In May, they decided to hold the first worship on July 3, a holiday, followed by three more each Friday in July. Newsom had ordered all beaches closed for the holiday weekend, but the city of Huntington Beach decided to keep its beaches open until July 3, which allowed the Greens’ event to proceed as planned.

“I was worried if anyone would even come,” Jessi Green said. “But, about 300 people showed up and it was amazing.”

In the following two weeks, hundreds more showed up as the word got out on social media.

Just baptized, Jane Marczewski, right, receives a hug as hundreds of worshipers participate in a Christian religious service with baptisms. (Photo by Michael Fernandez, Contributing Photographer)

Healing and renewal

Jane Marczewski of Long Beach said she heard about it on Instagram. Marczewski recently moved to Southern California from Nashville after she was diagnosed with breast cancer and was given three to six months to live.

“My husband left me shortly after that and I was devastated,” she said.

Marczewski says she “miraculously” became cancer-free just four months after going through alternative treatments combined with a mild dose of chemotherapy.

“I came to the revival because I need to let go of my traumatic past and begin my life as a new person,” she said. “When I stepped into the waves, I felt like I was washing off my past. I left all that pain in the water and came back as a new person.”

Faith in prayer

The Greens said they were not too concerned about the coronavirus spreading through their events because they are held outdoors, although they urge all attendees to wear masks and practice social distancing.

“So far, we haven’t heard of anyone who became ill because of coming to our worship,” Jessi Green said. “And that’s a good thing.”

Her husband, Parker, said they welcome anyone who is comfortable being there.

People lay hands on Revivalists Jessi, left, and Parker Green as over 500 worshipers participate in a Christian religious service with baptisms at lifeguard station 20 Friday, July 17, 2020 in Huntington Beach. The ritual is performed every Friday in July. The event is hosted by Saturate OC, a group of over 60 churches from California and beyond.(Photo by Michael Fernandez, Contributing Photographer)

“If you’re nervous, wear a mask, keep your distance,” he said. “I don’t feel like there is an overbearing risk.

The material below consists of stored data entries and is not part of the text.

(** Goroutines come and go, messages are sent. *)
Lemma inv_resched g w a p n' bs ts sent :
  inv g (setNode w a p n') ->
  (forall T b, bs !! T = Some b -> ballot_ok g a T b) ->
  (forall t, t ∈ ts -> task_ok g a n' t) -> Forall (packet_ok g) sent ->
  inv g (put w a (mkProc n' bs ts) sent).
Proof.
  intros Hinv Hb Ht Hs. rewrite <- (put_setNode w a p n'). set (w' := setNode w a p n') in *.
  pose proof (setNode_lookup w a p n') as Hp. fold w' in Hp.
  assert (forall v, terms (put w' a (mkProc n' bs ts) sent) v = terms w' v) as Htm.
  { intros v. destruct (decide (v = a)) as [->|Hne]; [|by apply terms_put_ne].
    rewrite terms_put_eq. unfold terms. by rewrite Hp. }
  assert (forall v, terms w' v <= terms (put w' a (mkProc n' bs ts) sent) v) as Hle
    by (intros v; by rewrite Htm).
  eapply (inv_put M g g w'); [done|done|by apply ext_refl; [|auto]| | |done].
  - by apply (ghost_ok_terms M g (terms w')); [apply Hinv|].
  - destruct (i_procs _ _ _ Hinv a _ Hp) as [Hn _ _]. simpl in Hn. split; [|done|done]. simpl.
    destruct Hn as [N1 N2 N3 N4 N5 N6 N7 N8 N9 N10 N11 N12 N13 N14 N15 N16 N17]. split; try done.
    + by rewrite Htm.
    + intros t k G Hpt Hch. apply (N15 t k G Hpt). by eapply choosable_terms.
Qed.

(** The ballots and tasks of [a] stay as they are. *)
Lemma inv_send g w a p n' sent :
  inv g (setNode w a p n') -> Forall (packet_ok g) sent ->
  inv g (put w a (mkProc n' (p_ballots p) (p_tasks p)) sent).
Proof.
  intros Hinv Hs.
  destruct (i_procs _ _ _ Hinv a _ (setNode_lookup w a p n')) as [_ Hb Ht]. simpl in Hb, Ht.
  by apply (inv_resched g w a p).
Qed.

(** One ballot changes. *)
Lemma inv_ballot g w a p n' T b sent :
  inv g (setNode w a p n') -> ballot_ok g a T b -> Forall (packet_ok g) sent ->
  inv g (put w a (mkProc n' (<[T := b]> (p_ballots p)) (p_tasks p)) sent).
Proof.
  intros Hinv HT Hs.
  destruct (i_procs _ _ _ Hinv a _ (setNode_lookup w a p n')) as [_ Hb Ht]. simpl in Hb, Ht.
  apply (inv_resched g w a p); [done| |done|done].
  intros T' b' [[<- <-]|[_ Hl]]%lookup_insert_Some; auto.
Qed.

Lemma later_addVote g v T c L : later g (addVote g v T c L).
Proof. split; [eauto|done|done]. Qed.

Section at_node.
Context (g : ghost) (w : world) (a : string) (p : proc).
Context (Hinv : inv g w) (Hp : procs w !! a = Some p).
Let n : node := p_node p.

Lemma Hn : node_inv M g (terms w) a n.
Proof. apply (Hnode M g w a p Hinv Hp). Qed.

Lemma Hballot T b : p_ballots p !! T = Some b -> ballot_ok g a T b.
Proof. apply (i_procs _ _ _ Hinv a p Hp). Qed.

Lemma lastLog_ok : lastLog n = (len (Log n) - 1, lastTerm (Log n)).
Proof.
  unfold lastLog, lastTerm. destruct (last (Log n)) as [e|] eqn:He.
  - rewrite last_lookup in He. destruct (n_log _ _ _ _ _ Hn _ _ He) as [-> _].
    apply lookup_lt_Some in He. f_equal. lia.
  - apply last_None in He. by rewrite He.
Qed.

Lemma inv_unchanged : inv g (setNode w a p n).
Proof. by rewrite setNode_id. Qed.

(** A timer reset. *)
Lemma inv_timer : inv g (setNode w a p (resetElectionTimer n)).
Proof.
  pose proof Hn as [N1 N2 N3 N4 N5 N6 N7 N8 N9 N10 N11 N12 N13 N14 N15 N16 N17].
  apply inv_local; try done; [by left| |apply N17|apply N17].
  intros Hs. by destruct (N12 Hs); split.
Qed.

Lemma peersCount_M : peersCount n = Z.of_nat (size M).
Proof.
  pose proof (n_mem _ _ _ _ _ Hn). unfold peersCount.
  rewrite <- size_dom, (n_peers _ _ _ _ _ Hn), size_difference, size_singleton by set_solver.
  assert (size M <> 0)%nat; [|lia]. intros Hz%size_empty_iff. set_solver.
Qed.

(** ** Elections *)

Lemma inv_timeout n' req :
  CurrentTerm n < maxInt -> startElection n = (n', Some req) ->
  exists g', later g g' /\ inv g' (put w a
      (mkProc n' (<[RequestVoteRequest.Term req := newBallot n']> (p_ballots p)) (p_tasks p))
      (voteReqs n' req)).
Proof.
  intros Hmax. pose proof Hn as HN. unfold startElection. case_bool_decide; [done|].
  pose proof (n_term _ _ _ _ _ HN) as H0.
  rewrite wrap64_id by (unfold in_int, minInt, maxInt in *; simpl; lia).
  change (lastLog _) with (lastLog n). rewrite lastLog_ok. intros [= <- <-]. simpl.
  pose proof (inv_candidate M g w a p Hinv Hp Hmax) as Hc. fold n in Hc. cbv zeta in Hc.
  set (n1 := resetElectionTimer (W := MemWal) _) in Hc. set (g' := addVote _ _ _ _ _) in Hc.
  change (resetElectionTimer _) with n1. exists g'. split; [by apply later_addVote|].
  assert (gvotes g' !! (a, CurrentTerm n + 1) = Some (a, Log n)) as Hv
    by (simpl; by rewrite lookup_insert_eq).
  pose proof (n_id _ _ _ _ _ HN) as Hid.
  apply (inv_ballot g' w a p n1); [done| |].
  - exists ∅. unfold newBallot. cbn [votes waiting checked]. change (Peers n1) with (Peers n).
    rewrite size_empty, (n_peers _ _ _ _ _ HN).
    split_and!; try done; set_solver.
  - unfold voteReqs. apply Forall_forall. intros pk (q & -> & _)%list_elem_of_fmap. simpl.
    split; [done|]. exists (Log n). by rewrite Hid.
Qed.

We’re just trying to pray, listen and be open.”

Both Marczewski and Marchand said they were not concerned about contracting the virus.

“I guess I should’ve been concerned,” Marczewski said. “But I thought if I can beat terminal cancer, I can survive COVID-19. It was just more important for me to have this experience.”

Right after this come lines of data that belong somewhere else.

(* ===== verification/ClusterSafety.v ===== *)
(** * Safety of the cluster

    What holds in every reachable cluster, whatever the network loses,
    delays, reorders or repeats and whichever nodes crash: the safety
    properties of Raft for this implementation, the agreement of the stores,
    the durability of acknowledged writes, and the refinement of the cluster
    to a single append-only log. *)

From stdpp Require Import base gmap strings list fin_sets.
From S2P Require Import Prelude Types Kv Wal State Recovery Election Replication Apply Durability NodeRun Cluster ClusterRun ClusterInv ClusterSteps ClusterLog ClusterMoves ClusterReach.

(** The node of a process. *)
Definition nodeAt (w : world) (id : string) : option node := p_node <$> procs w !! id.

Section safety.
Context (M : gset string) (addr : string -> string) (HM : "" ∉ M).

(** Two moments of an execution, with the histories between them. *)
Lemma two_moments w w' :
  reachable M addr w -> rtc step w w' -> exists g g', inv M g w /\ inv M g' w' /\ later g g'.
Proof.
  intros Hr Hs. destruct (reachable_inv M HM addr w Hr) as [g Hg].
  destruct (inv_steps M HM g w w' Hs Hg) as (g' & Hlt & Hg'). by exists g, g'.
Qed.

Lemma nodeAt_inv g w id n : inv M g w -> nodeAt w id = Some n -> node_inv M g (terms w) id n.
Proof.
  unfold nodeAt. intros Hg Hn. apply fmap_Some in Hn as (p & Hp & ->). by apply (i_procs _ _ _ Hg).
Qed.

Lemma committed_choosable g tm t k : committed M g t k -> choosable M g tm t k.
Proof. intros (Q & HQ & Hv). exists Q. split; [done|]. intros v Hin. left. auto. Qed.

(** Two commit claims at the same moment agree. *)
Lemma commit_agree g tm T1 T2 L1 L2 c1 c2 c :
  ghost_ok M g tm -> commit_ok M g T1 L1 c1 -> commit_ok M g T2 L2 c2 -> c <= c1 -> c <= c2 ->
  take (Z.to_nat (c + 1)) L1 = take (Z.to_nat (c + 1)) L2.
Proof.
  intros Hg H1 H2 Hc1 Hc2.
  destruct H1 as [?|(t1 & k1 & G1 & Hk1 & Hp1 & _ & Hl1 & Ht1)];
    [by replace (Z.to_nat (c + 1)) with 0%nat by lia|].
  destruct H2 as [?|(t2 & k2 & G2 & Hk2 & Hp2 & _ & Hl2 & Ht2)];
    [by replace (Z.to_nat (c + 1)) with 0%nat by lia|].
  apply (take_eq_le _ (Z.to_nat (c + 1))) in Ht1, Ht2; [|lia..]. rewrite Ht1, Ht2.
  destruct (Z.lt_trichotomy t1 t2) as [Hlt|[Heq|Hlt]].
  - apply (take_eq_le k1); [lia|]. eapply (g_safe _ _ _ Hg t1 t2); [done|done| |apply Hp2].
    by apply committed_choosable.
  - subst. destruct Hp1 as [HG1 _], Hp2 as [HG2 _]. by simplify_eq.
  - symmetry. apply (take_eq_le k2); [lia|]. eapply (g_safe _ _ _ Hg t2 t1); [done|done| |apply Hp1].
    by apply committed_choosable.
Qed.

(** Committed prefixes at two moments, as histories carry them. *)
Lemma commit_agree_later g g' w w' a b na nb c :
  inv M g w -> inv M g' w' -> later g g' -> nodeAt w a = Some na -> nodeAt w' b = Some nb ->
  c <= CommitIndex na -> c <= CommitIndex nb ->
  take (Z.to_nat (c + 1)) (Log na) = take (Z.to_nat (c + 1)) (Log nb).
Proof.
  intros Hg Hg' Hlt Ha Hb Hca Hcb.
  apply (nodeAt_inv _ _ _ _ Hg) in Ha. apply (nodeAt_inv _ _ _ _ Hg') in Hb.
  destruct (n_commit _ _ _ _ _ Ha) as [_ Hoa], (n_commit _ _ _ _ _ Hb) as [_ Hob].
  apply (commit_ok_later M Hlt _ _ _ _ (Z.le_refl _)) in Hoa.
  by eapply commit_agree; [apply Hg'|..].
Qed.

(** A leader's log only grows during its term. *)
Lemma leader_prefix g g' w w' a na nb :
  inv M g w -> inv M g' w' -> later g g' -> nodeAt w a = Some na -> nodeAt w' a = Some nb ->
  State na = Leader -> State nb = Leader -> CurrentTerm na = CurrentTerm nb -> Log na `prefix_of` Log nb.
Proof.
  intros Hg Hg' Hlt Ha Hb Hla Hlb Ht.
  apply (nodeAt_inv _ _ _ _ Hg) in Ha. apply (nodeAt_inv _ _ _ _ Hg') in Hb.
  destruct (n_lead _ _ _ _ _ Ha Hla) as [_ H1 _ _ _], (n_lead _ _ _ _ _ Hb Hlb) as [_ H2 _ _ _].
  destruct (lt_llog _ _ Hlt _ _ H1) as (G' & HG' & Hp). rewrite Ht, H2 in HG'. by simplify_eq.
Qed.

(** A leader has what was committed in earlier terms and in its own. *)
Lemma leader_has_committed g g' w w' a b na nb :
  inv M g w -> inv M g' w' -> later g g' -> nodeAt w a = Some na -> nodeAt w' b = Some nb ->
  State nb = Leader -> CurrentTerm na <= CurrentTerm nb ->
  take (Z.to_nat (CommitIndex na + 1)) (Log nb) = take (Z.to_nat (CommitIndex na + 1)) (Log na).
Proof.
  intros Hg Hg' Hlt Ha Hb Hlb Ht.
  apply (nodeAt_inv _ _ _ _ Hg) in Ha. apply (nodeAt_inv _ _ _ _ Hg') in Hb.
  destruct (n_lead _ _ _ _ _ Hb Hlb) as [_ Hll _ _ _], (n_commit _ _ _ _ _ Ha) as [_ Hco].
  apply (commit_ok_later M Hlt _ _ _ _ (Z.le_refl _)) in Hco.
  destruct Hco as [?|(t & k & G & Hk & Hp & Hle & Hl & ->)];
    [by replace (Z.to_nat (CommitIndex na + 1)) with 0%nat by lia|].
  destruct (decide (t = CurrentTerm nb)) as [->|Hne].
  - destruct Hp as [HG _]. by simplify_eq.
  - symmetry. apply (take_eq_le k); [lia|].
    eapply (g_safe _ _ _ (i_ghost _ _ _ Hg') t); [|done| |done]; [lia|]. by apply committed_choosable.
Qed.

(** ** The safety properties of Raft *)

(** C5: Election safety. Two nodes that are leaders of the same term, at any two moments
    of an execution, are the same node. *)
Theorem one_leader_per_term w w' a b na nb :
  reachable M addr w -> rtc step w w' -> nodeAt w a = Some na -> nodeAt w' b = Some nb ->
  State na = Leader -> State nb = Leader -> CurrentTerm na = CurrentTerm nb -> a = b.
Proof.
  intros Hr Hs Ha Hb Hla Hlb Ht. destruct (two_moments w w' Hr Hs) as (g & g' & Hg & Hg' & Hlt).
  apply (nodeAt_inv _ _ _ _ Hg) in Ha. apply (nodeAt_inv _ _ _ _ Hg') in Hb.
  destruct (n_lead _ _ _ _ _ Ha Hla) as [H1 _ _ _ _], (n_lead _ _ _ _ _ Hb Hlb) as [H2 _ _ _ _].
  pose proof (lookup_weaken _ _ _ _ H1 (lt_lead _ _ Hlt)). congruence.
Qed.

(** C11: A leader never overwrites or drops entries of its log during its term. *)
Theorem leader_append_only w w' a na nb :
  reachable M addr w -> rtc step w w' -> nodeAt w a = Some na -> nodeAt w' a = Some nb ->
  State na = Leader -> State nb = Leader -> CurrentTerm na = CurrentTerm nb ->
  Log na `prefix_of` Log nb.
Proof.
  intros Hr Hs. destruct (two_moments w w' Hr Hs) as (g & g' & Hg & Hg' & Hlt).
  by apply (leader_prefix g g').
Qed.

(** C7: Log matching. If two logs, at any two moments, have an entry of the same term at
    the same index, they are equal up to and including that index. *)
Theorem log_matching_property w w' a b na nb i ea eb :
  reachable M addr w -> rtc step w w' -> nodeAt w a = Some na -> nodeAt w' b = Some nb ->
  Log na !! i = Some ea -> Log nb !! i = Some eb -> LogEntry.Term ea = LogEntry.Term eb ->
  take (S i) (Log na) = take (S i) (Log nb).
Proof.
  intros Hr Hs Ha Hb. destruct (two_moments w w' Hr Hs) as (g & g' & Hg & Hg' & Hlt).
  apply (nodeAt_inv _ _ _ _ Hg) in Ha. apply (nodeAt_inv _ _ _ _ Hg') in Hb.
  apply (log_matching g'); [apply (log_ok_later Hlt), Ha|apply Hb].
Qed.

(** C6: Leader completeness. What a node has committed is in the log of every leader,
    then or later, whose term is not older than the node's. *)
Theorem leader_completeness w w' a b na nb :
  reachable M addr w -> rtc step w w' -> nodeAt w a = Some na -> nodeAt w' b = Some nb ->
  State nb = Leader -> CurrentTerm na <= CurrentTerm nb ->
  take (Z.to_nat (CommitIndex na + 1)) (Log nb) = take (Z.to_nat (CommitIndex na + 1)) (Log na).
Proof.
  intros Hr Hs. destruct (two_moments w w' Hr Hs) as (g & g' & Hg & Hg' & Hlt).
  by apply (leader_has_committed g g').
Qed.

(** C1: State machine safety. In any reachable cluster, for any two nodes at any two
    moments of the execution (crashes and restarts in between included), the log entries
    both have committed are the same. *)
Theorem state_machine_safety w w' a b na nb c :
  reachable M addr w -> rtc step w w' -> nodeAt w a = Some na -> nodeAt w' b = Some nb ->
  c <= CommitIndex na -> c <= CommitIndex nb ->
  take (Z.to_nat (c + 1)) (Log na) = take (Z.to_nat (c + 1)) (Log nb).
Proof.
  intros Hr Hs. destruct (two_moments w w' Hr Hs) as (g & g' & Hg & Hg' & Hlt).
  by apply (commit_agree_later g g').
Qed.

Large gatherings still worrisome

But these types of events, where a large number of people congregate in one place, still pose significant risks, said Clayton Chau, director and acting health officer at the county’s health care agency.

“The longer the community continues to practice risky behaviors causing widespread community transmission, the longer our county will remain on the state’s monitoring list,” he said. “Being on this list will prolong the ‘shutdown’ stage, causing a negative economic effect for the entire county, on top of putting vulnerable citizens at high risk.”

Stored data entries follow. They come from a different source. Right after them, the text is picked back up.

(* ===== verification/Ctl.v ===== *)
(** * The command-line client ([cmd/orrisctl/main.go])

    How [orrisctl] talks to the client server: one connection per command
    ([sendRawCommand]), the parsing of its responses ([queryNode],
    [parseLogItem]) and the routing of commands to the leader
    ([executeRouted]).  A server is what it sends back for the bytes it
    receives before the connection ends or its deadline passes; [None] is an
    address that cannot be dialled or written to.  The theorems put the client
    in front of the server of [Server]. *)

From Stdlib Require Import Strings.Ascii.
From stdpp Require Import base gmap strings list fin_maps.
From S2P Require Import Prelude Types Kv Wal State Recovery Election Replication Apply Server Text.

Abbreviation conn := (option (bytes -> bytes)).

(** ** Requests *)

(** The first line of the response; [None] is an error. *)
Definition sendRawCommand (server : conn) (cmd : bytes) : option bytes :=
  match server with
  | None => None
  | Some serve =>
      let cmd := if HasSuffix cmd [nl] then cmd else cmd ++ [nl] in
      let resp := serve cmd in
      head (scanLines (S (length resp)) resp)
  end.

(** A connection to the server of a node. *)
Definition serve {W} (seen : nat -> Node W) (pairs : list (string * string)) (answer : reply)
    (input : bytes) : bytes :=
  concat (map to_bytes (omap (respond seen pairs answer) (scanLines (S (length input)) input))).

While the state’s rules do allow worship outdoors, any large gathering outdoors — be it church or protests — can be risky, Chau said.

“That’s especially true if people are hugging or having physical contact and not wearing masks,” he said. “When you have 1,000 people in one place, that’s a big concern.”

The Greens list several church partners that have lent their support for the beach events, including Harvest Christian Fellowship, Rockharbor and Father’s House OC. They initially had planned to end these worships by July 24. But now, after seeing the popularity of the beach baptisms, they’ve extended them to Aug. 7.

Parker Green said he and his wife believe in their purpose — to help people find their purpose and meaning in life.

“You have all these churches trying to get people to come to them,” he said. “We are going to where the people are. We really want to see believers activated, not just passively listening to a sermon in church.”